Here, too, you see the reality of being a women’s soccer player in Brazil. The team has major questions heading into the World Cup, and unlike most contenders for this summer’s tournament, they’ll have to find their answers after the first kickoff. But it’s the World Cup, and they’re playing for Brazil. There’s only one outcome that will move the needle.


“We are not too confident right now because of the last bad results,” she admits. “But we have to be together …  It's the World Cup, and we have to overcome this moment.”

Thorns in France: Les Portraits | Andressinha: The Long Fight -

Image: ISI Photo

It’s the only time Andressinha reveals any hint of the pressure. She’s evolved to survive in women’s soccer’s strange spotlight, one that’s even stranger where she’s from. The World Cup light is shined on you every four years, while the rest of the cycle, you go unnoticed. In the United States, those swings are pronounced, but they’re less extreme than most.
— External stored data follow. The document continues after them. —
Lemma push_announces fd ip b bc t tmp :
  Wire.fits b -> type b <> TASK_DELFILE ->
  announces do_req true fd t (fsize b) OPER_UP_REQ (push_request b) (set_tmpfile bc tmp)
    (fun h => ready h fd ip b bc t tmp).
Proof.
  intros Hf Ht. pose proof (Wire.length_base_image b (Wire.fit_md5 _ Hf)) as Hl.
  unfold Wire.sizeof_base in Hl. split.
  - split_and!; try done. simpl. lia.
  - by intros h [].
  - intros h [(p & P1 & P2 & _)]. by exists p.
  - intros h h' [(p & P1 & P2 & P3 & P4 & P5) W Q N D T]. unfold refresh. rewrite P1.
    cbn [mbind option_bind]. intros; simplify_eq. split; try done. simpl.
    eexists. rewrite lookup_insert_eq. by split_and!.
  - intros h d [P W Q N D T]. destruct (arrive_spec h fd d W) as (A & _). by split.
  - intros h [(p & P1 & P2 & P3 & P4 & P5) W (off & qs & rest & Q1 & Q2) N (j & D1 & D2) T].
    destruct T as (T0 & T1 & T2 & T3 & T4 & T5). subst tmp ip.
    assert (Hb : Wire.base_of_image (memcpy stack_body 0 (Wire.base_image b)) = b).
    { unfold memcpy. rewrite take_0, app_nil_l. rewrite Wire.base_of_image_app by lia.
      by apply Wire.base_image_roundtrip. }
    unfold do_req, SigStream.head_of. cbn [bodylen cmdid SigStream.m_cmd SigStream.m_status SigStream.m_body push_request].
    rewrite Hl, Hb. simpl (CMD_PUT_FILE_REQ =? _). simpl (824 =? Wire.sizeof_base).
    simpl (check_client_ip fd =? 0). cbn [negb]. cbv iota zeta.
    destruct (push_starts h fd (mk_head 824 CMD_PUT_FILE_REQ 1) b p off qs t rest bc j)
      as (h1 & r & -> & HR & B1 & B2 & B3 & B4 & I2 & O2 & F2); try done.
    by exists h1, r, (next (sys (files (user h)))).
Qed.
In Brazil, those swings go beyond recognition.


Once every four years, you’re expected to be the best in the world. The rest of the time, you’re overlooked. Andressinha says her team’s goal, this summer, is “to go as far as possible in the World Cup, of course,” even though that may not be enough to move the needle.


If there’s one contrast that sums up what she’s had to overcome, the extremes of a Brazilian footballer maybe it: the expectations that start sooner; the weight that becomes heavier; but the upside that’s unimaginable. It produces a path where the path itself is an obstacle, with the long odds of becoming an elite athlete never offset by rewards. It truly becomes the love of the game that drives players like Andressinha, something that’s not rare in world soccer, but something that’s tinged with pathos when compared to the lives of Brazil’s male stars.


That love of the game, and it’s place within her world, comes through when asked about her journey’s most important part.


“I think it is about not giving up,” she says. “In Brazil there are a lot of girls that have the same dream, to become a soccer player, and they see us as role model. And it's important not giving up in the first obstacle, in the first barrier.”


For Andressinha, on one hand, that barrier was in place when she was six years old – from when she was doing rainbows over boys in the streets of Rio Grande do Sul; to when the game’s professional realities took hold. It’s a barrier that will be with her when she takes the field in France, next month, even if it’s one she’s already overcome.


For Andressa, though, it’s been a long fight, one that’s left her on the verge of a second World Cup. No matter the outcome next month, the fight will not be over.